-- DATA SHOWN follows --
Lemma tick_switch s cur q qs tc :
  ring s cur (q :: qs) -> cur <= sp (callee s) < cur + 4096 -> tasks s !! cur = Some tc -> preempt_count tc = 0 ->
  task_state s q = TASK_RUNNING ->
  exists s' tq, scheduler_tick ret_from_fork switch_ret s = Some s' /\ tasks s !! q = Some tq /\
    ring s' q (qs ++ [cur]) /\ departed (set_next_task q s) s' InTick cur q tc /\ dispatched s s' q tq.
Proof.
  intros Hr Hsp Htc H0 Hst. rewrite (tick_unfold s cur (q :: qs) tc) by done. cbn [hd].
  destruct (switch_spec (on_cpu enable_irq (set_next_task q s)) cur q qs tc InTick) as (s' & tq & E & Htq & Hr' & [] & Hds);
    [by eapply ring_frame|done..|].
  exists s', tq. split_and!; [done|done|done| |].
  - by split.
  - destruct Hds as [D1 D2 D3 D4 D5]. split; [done|done|done|done|].
    intros Hx. rewrite (D5 Hx). unfold ttbr0, mm_at. cbn. done.
Qed.

(** ** Time slices *)

(** The task that holds the CPU runs (its registers become [r]) until the tick. *)
Definition quantum (r : cpu_context) s : option ksys := scheduler_tick ret_from_fork switch_ret (set_callee r s).
Fixpoint quanta (rs : list cpu_context) s : option ksys :=
  match rs with
  | [] => Some s
  | r :: rs' => let! s := quantum r s in quanta rs' s
  end.

(** [p] was stopped by a tick while its registers were [r]. *)
Definition stopped s p (r : cpu_context) : Prop :=
  callers s !! p = Some InTick /\ exists t, tasks s !! p = Some t /\ context t = with_pc switch_ret r.
Lemma prepare h L n :
  kinv h L -> kclean h L -> free_ge (mem_map (kphys h)) (3 + n) ->
  exists k h1 mm h2, kget_free_page h = Some (page_va k, h1) /\ kmalloc sizeof_mm_struct h1 = Some (mm, h2) /\
    (kinv h2 (<[mm := 512]> L) /\ kclean h2 (<[mm := 512]> L)) /\ clean_mm (load_mm (ram (kphys h2)) mm) /\
    L !! mm = None /\ prepared h L k mm (kphys h2) /\ free_ge (mem_map (kphys h2)) n /\
    (exists j c, pfn_ok j /\ count_of (mem_map (kphys h2)) j = Some c /\ c <> 0 /\ page_va j <= mm /\ mm + 328 <= page_va j + 4096).
Proof.
  intros Hk Hcl Hf. pose proof Hk as (bs & fl & Hly & Hu & HL).
  destruct (kget_free_page_spec h bs fl (2 + n) Hly Hf) as (k & h1 & E1 & Hly1 & Hpk & H0 & Hf1 & Hc1 & _ & _ & _ & _ & Hb1).
  assert (Hk1 : kinv h1 L) by (exists bs, fl; done).
  assert (Hcl1 : kclean h1 L).
  { apply (kclean_bytes h); [done|done|]. intros q x Hq Hcq _ Hx _. apply Hb1. assert (q <> k) by congruence. unfold page_va in *. lia. }
  destruct (kmalloc_spec h1 L sizeof_mm_struct n Hk1 ltac:(done) Hf1)
    as (mm & h2 & E2 & Hn & Hk2 & _ & Hd & _ & Hkeep & Hf2 & j & Hj & Hlo & Hhi & Hcj & Hj0 & _).
  destruct (kmalloc_clean h1 L sizeof_mm_struct n mm h2 Hk1 Hcl1 ltac:(done) Hf1 E2) as [Hcl2 Hz].
  change (block_size sizeof_mm_struct) with 512 in *.
  exists k, h1, mm, h2. split_and!; try done; [by apply clean_block_mm, Hz| |].
  2: { exists j, 1. split_and!; [done|done|done|done|lia]. }
  assert (Hkk : count_of (mem_map (kphys h2)) k = Some 1) by (apply Hkeep; [by rewrite Hc1, Z.eqb_refl|done]).
  assert (Hst : forall x, owned L x -> x < page_va k \/ page_va k + 4096 <= x) by (intros x Hx; by apply (owned_used h L)).
  split.
  - split_and!; [done|done|]. by exists 1.
  - intros i c Hi Hne. apply Hkeep; [|done]. rewrite Hc1. zcase; [congruence|done].
  - intros x q c Hq Hc Hne Hx. assert (q <> k) by congruence. assert (Hout : x < page_va k \/ page_va k + 4096 <= x) by (unfold page_va in *; lia).
    rewrite <- (Hb1 x Hout). apply Hkeep. intros i Hi Hi0. rewrite Hc1 in Hi0. destruct (Z.eqb_spec i k) as [->|_]; [congruence|].
    assert (i <> q) by congruence. unfold page_va in *. lia.
  - intros x (b & t & HLb & Hx). destruct (Hd b t HLb); lia.
  - intros x q Hx Hq Hq0. destruct (owned_used h2 (<[mm := 512]> L) x q Hk2) as [?|?]; try done; try lia.
    destruct Hx as (b & t & HLb & ?). exists b, t. split; [|done]. rewrite lookup_insert_ne; [done|]. intros ->. congruence.
  - assert (Hjk : j <> k).
    { intros ->. destruct Hj0 as [Hj0|(b & t & HLb & Hb)]; [rewrite Hc1, Z.eqb_refl in Hj0; done|].
      destruct (kinv_block h L b t Hk HLb) as (Hs & _). pose proof (sizes_facts t Hs).
      destruct (Hst b); [exists b, t; split; [done|lia]|lia|lia]. }
    exists j. split_and!; [done|done|lia|done|]. destruct Hj0 as [Hj0|Hj0]; [left|by right].
    rewrite Hc1 in Hj0. by apply Z.eqb_neq in Hjk as E; rewrite E in Hj0.
Qed.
-- DATA SHOWN concluded --
**EXERCISE AIM:** Show the lines above that have the word "pose".

**RESULT FOR THIS EXERCISE:**
  intros Hk Hcl Hf. pose proof Hk as (bs & fl & Hly & Hu & HL).
      destruct (kinv_block h L b t Hk HLb) as (Hs & _). pose proof (sizes_facts t Hs).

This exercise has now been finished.